Problem statement: Return, word for word, only the lines of the data below that lie between the line with "- cbn. intros" and the line with "Proof. intros H.", those two lines included.

Stored data
++++

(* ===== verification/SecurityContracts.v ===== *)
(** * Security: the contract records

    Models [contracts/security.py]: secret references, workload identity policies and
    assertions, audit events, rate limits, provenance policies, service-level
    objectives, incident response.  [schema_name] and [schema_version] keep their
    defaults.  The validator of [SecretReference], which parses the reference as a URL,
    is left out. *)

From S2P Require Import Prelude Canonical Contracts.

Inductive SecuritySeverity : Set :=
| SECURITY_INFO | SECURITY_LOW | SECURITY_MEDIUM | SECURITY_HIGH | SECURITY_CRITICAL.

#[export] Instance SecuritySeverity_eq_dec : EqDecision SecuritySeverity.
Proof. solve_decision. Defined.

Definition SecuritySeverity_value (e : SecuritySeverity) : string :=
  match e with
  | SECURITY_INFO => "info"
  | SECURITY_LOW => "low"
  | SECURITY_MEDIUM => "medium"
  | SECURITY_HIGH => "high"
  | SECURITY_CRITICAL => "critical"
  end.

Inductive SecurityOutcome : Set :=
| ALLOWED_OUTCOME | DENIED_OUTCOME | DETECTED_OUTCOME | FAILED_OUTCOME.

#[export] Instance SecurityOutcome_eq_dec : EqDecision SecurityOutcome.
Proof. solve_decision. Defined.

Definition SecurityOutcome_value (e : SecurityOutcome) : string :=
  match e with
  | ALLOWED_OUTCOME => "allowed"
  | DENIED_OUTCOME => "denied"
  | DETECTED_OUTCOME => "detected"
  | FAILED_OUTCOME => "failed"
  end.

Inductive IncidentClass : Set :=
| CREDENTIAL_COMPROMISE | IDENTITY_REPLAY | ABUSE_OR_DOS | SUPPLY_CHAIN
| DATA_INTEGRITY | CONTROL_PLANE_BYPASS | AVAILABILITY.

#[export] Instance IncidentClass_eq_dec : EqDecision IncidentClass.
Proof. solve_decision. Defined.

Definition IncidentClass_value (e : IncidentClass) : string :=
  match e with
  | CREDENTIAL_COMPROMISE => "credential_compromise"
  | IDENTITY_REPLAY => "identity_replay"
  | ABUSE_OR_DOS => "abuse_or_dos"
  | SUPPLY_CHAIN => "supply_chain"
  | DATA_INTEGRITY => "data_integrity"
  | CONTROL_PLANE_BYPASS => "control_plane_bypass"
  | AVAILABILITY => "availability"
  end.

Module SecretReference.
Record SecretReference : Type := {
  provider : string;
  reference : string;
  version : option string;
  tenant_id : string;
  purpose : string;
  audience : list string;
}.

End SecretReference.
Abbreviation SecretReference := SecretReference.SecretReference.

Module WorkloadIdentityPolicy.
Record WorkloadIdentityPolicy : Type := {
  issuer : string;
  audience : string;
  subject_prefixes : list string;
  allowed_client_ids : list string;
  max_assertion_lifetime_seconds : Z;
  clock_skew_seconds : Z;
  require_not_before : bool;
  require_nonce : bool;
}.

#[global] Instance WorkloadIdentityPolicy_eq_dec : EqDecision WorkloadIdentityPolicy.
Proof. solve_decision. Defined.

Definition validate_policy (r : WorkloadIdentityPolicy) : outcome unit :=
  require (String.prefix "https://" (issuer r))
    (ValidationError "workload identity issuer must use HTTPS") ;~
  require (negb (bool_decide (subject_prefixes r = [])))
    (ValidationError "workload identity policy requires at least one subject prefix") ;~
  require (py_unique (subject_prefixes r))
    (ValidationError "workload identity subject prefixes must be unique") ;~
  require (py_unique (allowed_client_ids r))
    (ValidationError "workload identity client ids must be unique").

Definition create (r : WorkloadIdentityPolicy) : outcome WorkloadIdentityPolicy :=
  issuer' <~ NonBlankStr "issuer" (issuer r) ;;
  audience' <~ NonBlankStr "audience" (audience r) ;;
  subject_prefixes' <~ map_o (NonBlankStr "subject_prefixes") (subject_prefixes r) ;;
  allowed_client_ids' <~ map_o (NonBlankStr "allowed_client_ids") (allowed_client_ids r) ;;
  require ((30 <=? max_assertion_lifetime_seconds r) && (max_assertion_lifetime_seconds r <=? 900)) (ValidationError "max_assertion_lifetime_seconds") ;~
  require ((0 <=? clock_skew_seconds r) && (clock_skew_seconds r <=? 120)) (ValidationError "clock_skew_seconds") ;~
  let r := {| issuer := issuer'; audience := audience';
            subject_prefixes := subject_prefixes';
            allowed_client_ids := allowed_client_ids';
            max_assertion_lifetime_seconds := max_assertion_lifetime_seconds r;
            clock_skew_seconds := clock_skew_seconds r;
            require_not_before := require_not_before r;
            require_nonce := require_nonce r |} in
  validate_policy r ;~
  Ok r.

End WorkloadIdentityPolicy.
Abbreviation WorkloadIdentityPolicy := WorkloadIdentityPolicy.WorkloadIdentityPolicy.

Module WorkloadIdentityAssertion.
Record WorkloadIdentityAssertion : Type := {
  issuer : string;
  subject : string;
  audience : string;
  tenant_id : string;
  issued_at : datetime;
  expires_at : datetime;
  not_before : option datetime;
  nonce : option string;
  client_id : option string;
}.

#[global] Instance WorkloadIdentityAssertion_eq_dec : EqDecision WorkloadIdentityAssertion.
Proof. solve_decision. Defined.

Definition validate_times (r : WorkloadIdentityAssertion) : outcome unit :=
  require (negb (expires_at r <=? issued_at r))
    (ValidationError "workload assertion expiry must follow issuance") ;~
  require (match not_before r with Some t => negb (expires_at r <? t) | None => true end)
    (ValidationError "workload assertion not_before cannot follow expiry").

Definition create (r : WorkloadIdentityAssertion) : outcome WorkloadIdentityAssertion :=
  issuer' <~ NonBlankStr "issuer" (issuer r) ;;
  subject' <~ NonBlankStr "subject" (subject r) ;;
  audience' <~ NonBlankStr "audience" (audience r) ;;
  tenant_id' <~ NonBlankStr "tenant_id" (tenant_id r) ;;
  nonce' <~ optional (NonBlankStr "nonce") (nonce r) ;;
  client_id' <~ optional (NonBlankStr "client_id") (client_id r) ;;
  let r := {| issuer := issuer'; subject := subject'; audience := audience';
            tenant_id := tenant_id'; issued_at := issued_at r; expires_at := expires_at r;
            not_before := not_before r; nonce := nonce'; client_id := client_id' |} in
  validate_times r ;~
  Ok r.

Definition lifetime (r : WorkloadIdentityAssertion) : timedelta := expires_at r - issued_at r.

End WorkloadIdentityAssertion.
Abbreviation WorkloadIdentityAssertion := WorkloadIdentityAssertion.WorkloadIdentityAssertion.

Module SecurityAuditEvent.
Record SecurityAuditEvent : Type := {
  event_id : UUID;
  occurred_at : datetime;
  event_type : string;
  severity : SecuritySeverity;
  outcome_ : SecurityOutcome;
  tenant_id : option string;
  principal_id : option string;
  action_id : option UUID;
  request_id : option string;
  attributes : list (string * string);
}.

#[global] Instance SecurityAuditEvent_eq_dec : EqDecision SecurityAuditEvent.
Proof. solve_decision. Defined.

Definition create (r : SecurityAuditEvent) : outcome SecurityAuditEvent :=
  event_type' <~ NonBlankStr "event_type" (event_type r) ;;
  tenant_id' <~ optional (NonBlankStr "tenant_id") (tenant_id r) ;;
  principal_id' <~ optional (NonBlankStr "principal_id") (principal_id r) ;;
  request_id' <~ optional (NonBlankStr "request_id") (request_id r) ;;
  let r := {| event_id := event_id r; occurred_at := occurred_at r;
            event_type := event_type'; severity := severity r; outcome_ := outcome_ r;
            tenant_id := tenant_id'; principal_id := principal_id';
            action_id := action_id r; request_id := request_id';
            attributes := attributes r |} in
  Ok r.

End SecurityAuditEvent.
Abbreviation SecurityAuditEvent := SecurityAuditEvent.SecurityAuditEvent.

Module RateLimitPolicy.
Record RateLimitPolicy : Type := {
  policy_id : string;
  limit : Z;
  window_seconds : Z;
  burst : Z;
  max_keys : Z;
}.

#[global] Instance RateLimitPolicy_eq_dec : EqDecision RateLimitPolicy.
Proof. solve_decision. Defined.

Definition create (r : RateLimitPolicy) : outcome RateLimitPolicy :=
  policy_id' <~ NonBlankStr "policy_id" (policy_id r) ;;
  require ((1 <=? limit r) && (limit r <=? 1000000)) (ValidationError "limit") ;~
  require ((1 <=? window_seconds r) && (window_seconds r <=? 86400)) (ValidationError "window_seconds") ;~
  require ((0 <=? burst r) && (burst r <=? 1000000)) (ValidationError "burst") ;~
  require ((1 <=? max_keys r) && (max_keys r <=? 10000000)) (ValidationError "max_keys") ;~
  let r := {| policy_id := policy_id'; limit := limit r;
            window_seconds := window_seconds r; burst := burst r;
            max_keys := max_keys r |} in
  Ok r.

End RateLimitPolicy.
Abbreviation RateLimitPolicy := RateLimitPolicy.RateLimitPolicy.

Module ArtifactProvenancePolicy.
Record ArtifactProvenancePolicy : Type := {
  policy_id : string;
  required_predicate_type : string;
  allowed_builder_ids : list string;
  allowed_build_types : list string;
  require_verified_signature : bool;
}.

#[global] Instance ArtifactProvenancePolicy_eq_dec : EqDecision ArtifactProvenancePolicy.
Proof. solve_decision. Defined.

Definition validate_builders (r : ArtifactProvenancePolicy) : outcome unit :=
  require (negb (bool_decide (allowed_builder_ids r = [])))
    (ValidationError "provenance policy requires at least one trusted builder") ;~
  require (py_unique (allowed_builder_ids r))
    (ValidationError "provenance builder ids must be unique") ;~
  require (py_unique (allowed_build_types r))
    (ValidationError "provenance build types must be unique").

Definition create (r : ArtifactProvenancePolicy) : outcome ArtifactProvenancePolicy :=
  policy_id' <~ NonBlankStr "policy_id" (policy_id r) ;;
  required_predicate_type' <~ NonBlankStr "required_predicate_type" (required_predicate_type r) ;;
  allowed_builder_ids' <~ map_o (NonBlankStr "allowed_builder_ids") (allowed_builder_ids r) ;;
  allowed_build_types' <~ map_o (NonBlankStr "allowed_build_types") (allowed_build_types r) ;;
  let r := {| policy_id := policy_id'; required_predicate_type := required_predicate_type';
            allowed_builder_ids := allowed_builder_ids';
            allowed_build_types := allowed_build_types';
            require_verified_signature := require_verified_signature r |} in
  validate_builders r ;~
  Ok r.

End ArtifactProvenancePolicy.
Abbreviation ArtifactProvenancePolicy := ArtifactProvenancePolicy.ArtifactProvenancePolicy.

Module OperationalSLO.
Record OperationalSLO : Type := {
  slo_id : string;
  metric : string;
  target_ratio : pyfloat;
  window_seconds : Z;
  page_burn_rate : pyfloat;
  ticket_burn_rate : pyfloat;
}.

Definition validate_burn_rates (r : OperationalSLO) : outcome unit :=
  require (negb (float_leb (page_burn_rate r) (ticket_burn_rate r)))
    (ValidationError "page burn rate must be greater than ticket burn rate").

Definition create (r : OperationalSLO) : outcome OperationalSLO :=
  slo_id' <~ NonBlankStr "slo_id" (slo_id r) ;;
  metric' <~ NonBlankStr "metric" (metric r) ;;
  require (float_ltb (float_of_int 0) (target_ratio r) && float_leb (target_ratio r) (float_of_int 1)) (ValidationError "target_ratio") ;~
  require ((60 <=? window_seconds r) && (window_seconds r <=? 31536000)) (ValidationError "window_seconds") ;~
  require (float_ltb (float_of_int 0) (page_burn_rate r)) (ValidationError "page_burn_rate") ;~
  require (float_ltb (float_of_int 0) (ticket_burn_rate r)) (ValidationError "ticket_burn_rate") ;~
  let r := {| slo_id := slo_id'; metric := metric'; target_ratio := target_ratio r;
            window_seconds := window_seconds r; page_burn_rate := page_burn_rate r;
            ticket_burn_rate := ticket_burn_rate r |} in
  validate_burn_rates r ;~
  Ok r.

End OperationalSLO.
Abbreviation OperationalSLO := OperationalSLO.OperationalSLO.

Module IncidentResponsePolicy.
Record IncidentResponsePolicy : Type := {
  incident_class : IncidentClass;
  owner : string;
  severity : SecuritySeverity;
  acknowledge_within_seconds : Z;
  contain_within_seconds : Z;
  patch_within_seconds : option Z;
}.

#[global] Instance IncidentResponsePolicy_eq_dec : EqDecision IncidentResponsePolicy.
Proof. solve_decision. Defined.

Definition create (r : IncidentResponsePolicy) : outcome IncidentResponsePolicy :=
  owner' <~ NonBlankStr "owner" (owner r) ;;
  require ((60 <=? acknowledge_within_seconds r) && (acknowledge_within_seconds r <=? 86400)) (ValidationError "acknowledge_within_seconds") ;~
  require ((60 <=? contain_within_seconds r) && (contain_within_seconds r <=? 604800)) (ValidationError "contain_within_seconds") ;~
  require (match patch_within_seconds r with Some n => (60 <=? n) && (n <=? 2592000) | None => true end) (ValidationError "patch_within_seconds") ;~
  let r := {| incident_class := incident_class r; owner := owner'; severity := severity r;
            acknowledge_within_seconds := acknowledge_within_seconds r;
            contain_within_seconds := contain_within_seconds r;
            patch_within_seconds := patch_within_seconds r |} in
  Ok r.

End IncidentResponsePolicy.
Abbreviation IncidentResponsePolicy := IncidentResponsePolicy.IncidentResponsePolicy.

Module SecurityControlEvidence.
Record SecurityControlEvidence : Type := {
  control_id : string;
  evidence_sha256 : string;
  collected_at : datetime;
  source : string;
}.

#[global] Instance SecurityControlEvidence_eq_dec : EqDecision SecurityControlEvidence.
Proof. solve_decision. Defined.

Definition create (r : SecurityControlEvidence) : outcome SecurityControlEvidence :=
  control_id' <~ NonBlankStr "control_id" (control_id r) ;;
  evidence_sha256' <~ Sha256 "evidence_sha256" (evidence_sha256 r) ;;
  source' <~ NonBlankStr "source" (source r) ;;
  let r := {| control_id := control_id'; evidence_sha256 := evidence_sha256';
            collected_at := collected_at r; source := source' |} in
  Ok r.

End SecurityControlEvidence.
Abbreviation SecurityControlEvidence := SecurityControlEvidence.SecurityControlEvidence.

++++

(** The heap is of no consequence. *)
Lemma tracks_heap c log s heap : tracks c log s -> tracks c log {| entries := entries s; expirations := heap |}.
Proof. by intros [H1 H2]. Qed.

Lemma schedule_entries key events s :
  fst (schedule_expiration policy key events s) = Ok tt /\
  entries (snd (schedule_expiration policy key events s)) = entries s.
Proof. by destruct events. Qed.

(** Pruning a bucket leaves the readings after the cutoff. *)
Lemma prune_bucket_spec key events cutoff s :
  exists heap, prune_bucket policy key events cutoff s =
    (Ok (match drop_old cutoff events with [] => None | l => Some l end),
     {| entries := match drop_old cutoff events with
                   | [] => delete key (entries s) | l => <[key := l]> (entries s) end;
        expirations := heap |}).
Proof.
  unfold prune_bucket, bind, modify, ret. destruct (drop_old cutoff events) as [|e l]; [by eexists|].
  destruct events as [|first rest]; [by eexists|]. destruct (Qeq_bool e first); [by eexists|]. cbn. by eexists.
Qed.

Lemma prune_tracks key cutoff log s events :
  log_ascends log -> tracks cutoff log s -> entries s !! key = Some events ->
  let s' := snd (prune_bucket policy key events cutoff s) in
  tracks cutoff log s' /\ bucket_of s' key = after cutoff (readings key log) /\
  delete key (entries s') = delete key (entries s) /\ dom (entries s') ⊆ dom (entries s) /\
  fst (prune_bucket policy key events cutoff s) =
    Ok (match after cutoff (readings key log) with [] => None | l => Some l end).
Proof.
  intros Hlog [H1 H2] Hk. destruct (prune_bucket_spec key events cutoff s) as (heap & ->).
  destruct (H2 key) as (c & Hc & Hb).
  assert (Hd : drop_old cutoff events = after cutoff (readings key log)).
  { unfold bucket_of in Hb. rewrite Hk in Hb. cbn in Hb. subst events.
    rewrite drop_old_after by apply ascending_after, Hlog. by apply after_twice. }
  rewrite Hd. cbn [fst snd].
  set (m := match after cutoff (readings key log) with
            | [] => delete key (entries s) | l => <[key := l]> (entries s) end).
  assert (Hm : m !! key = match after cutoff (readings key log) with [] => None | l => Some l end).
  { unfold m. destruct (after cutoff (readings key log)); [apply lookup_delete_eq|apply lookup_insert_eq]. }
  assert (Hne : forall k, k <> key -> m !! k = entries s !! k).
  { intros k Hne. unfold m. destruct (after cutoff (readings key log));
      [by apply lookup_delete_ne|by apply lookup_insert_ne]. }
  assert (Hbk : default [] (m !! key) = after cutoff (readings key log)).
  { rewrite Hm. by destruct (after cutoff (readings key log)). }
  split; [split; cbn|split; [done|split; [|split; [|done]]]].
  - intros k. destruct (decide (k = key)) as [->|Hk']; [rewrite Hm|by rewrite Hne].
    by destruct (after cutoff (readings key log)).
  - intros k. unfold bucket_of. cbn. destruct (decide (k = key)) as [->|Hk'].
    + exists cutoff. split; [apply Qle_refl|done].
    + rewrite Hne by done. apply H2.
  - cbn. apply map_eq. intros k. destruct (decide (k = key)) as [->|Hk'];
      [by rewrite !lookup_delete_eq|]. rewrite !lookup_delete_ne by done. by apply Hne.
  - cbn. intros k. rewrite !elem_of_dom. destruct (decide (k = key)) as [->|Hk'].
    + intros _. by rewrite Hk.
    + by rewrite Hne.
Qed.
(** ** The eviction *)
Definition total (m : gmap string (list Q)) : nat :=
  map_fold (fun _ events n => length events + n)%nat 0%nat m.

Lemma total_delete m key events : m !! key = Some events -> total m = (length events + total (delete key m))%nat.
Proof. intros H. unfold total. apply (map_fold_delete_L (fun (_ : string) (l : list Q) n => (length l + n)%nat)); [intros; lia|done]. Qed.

++++

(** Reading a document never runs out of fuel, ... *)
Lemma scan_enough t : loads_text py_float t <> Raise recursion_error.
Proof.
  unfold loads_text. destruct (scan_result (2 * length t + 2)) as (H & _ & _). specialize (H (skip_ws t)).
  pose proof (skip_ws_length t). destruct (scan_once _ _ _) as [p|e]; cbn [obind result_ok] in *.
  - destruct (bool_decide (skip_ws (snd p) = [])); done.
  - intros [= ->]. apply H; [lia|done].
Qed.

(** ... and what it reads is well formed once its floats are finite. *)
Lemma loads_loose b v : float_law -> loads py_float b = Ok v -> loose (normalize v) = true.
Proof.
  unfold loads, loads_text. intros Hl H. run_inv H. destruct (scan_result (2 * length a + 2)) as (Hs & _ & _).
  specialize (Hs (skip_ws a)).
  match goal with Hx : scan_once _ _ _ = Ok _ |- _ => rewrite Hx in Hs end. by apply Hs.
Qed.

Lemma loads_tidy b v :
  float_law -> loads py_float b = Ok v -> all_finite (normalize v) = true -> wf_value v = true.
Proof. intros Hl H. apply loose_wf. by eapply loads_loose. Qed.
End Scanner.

++++

Completed exercise:
  - cbn. intros k. rewrite !elem_of_dom. destruct (decide (k = key)) as [->|Hk'].
    + intros _. by rewrite Hk.
    + by rewrite Hne.
Qed.
(** ** The eviction *)
Definition total (m : gmap string (list Q)) : nat :=
  map_fold (fun _ events n => length events + n)%nat 0%nat m.

Lemma total_delete m key events : m !! key = Some events -> total m = (length events + total (delete key m))%nat.
Proof. intros H. unfold total. apply (map_fold_delete_L (fun (_ : string) (l : list Q) n => (length l + n)%nat)); [intros; lia|done]. Qed.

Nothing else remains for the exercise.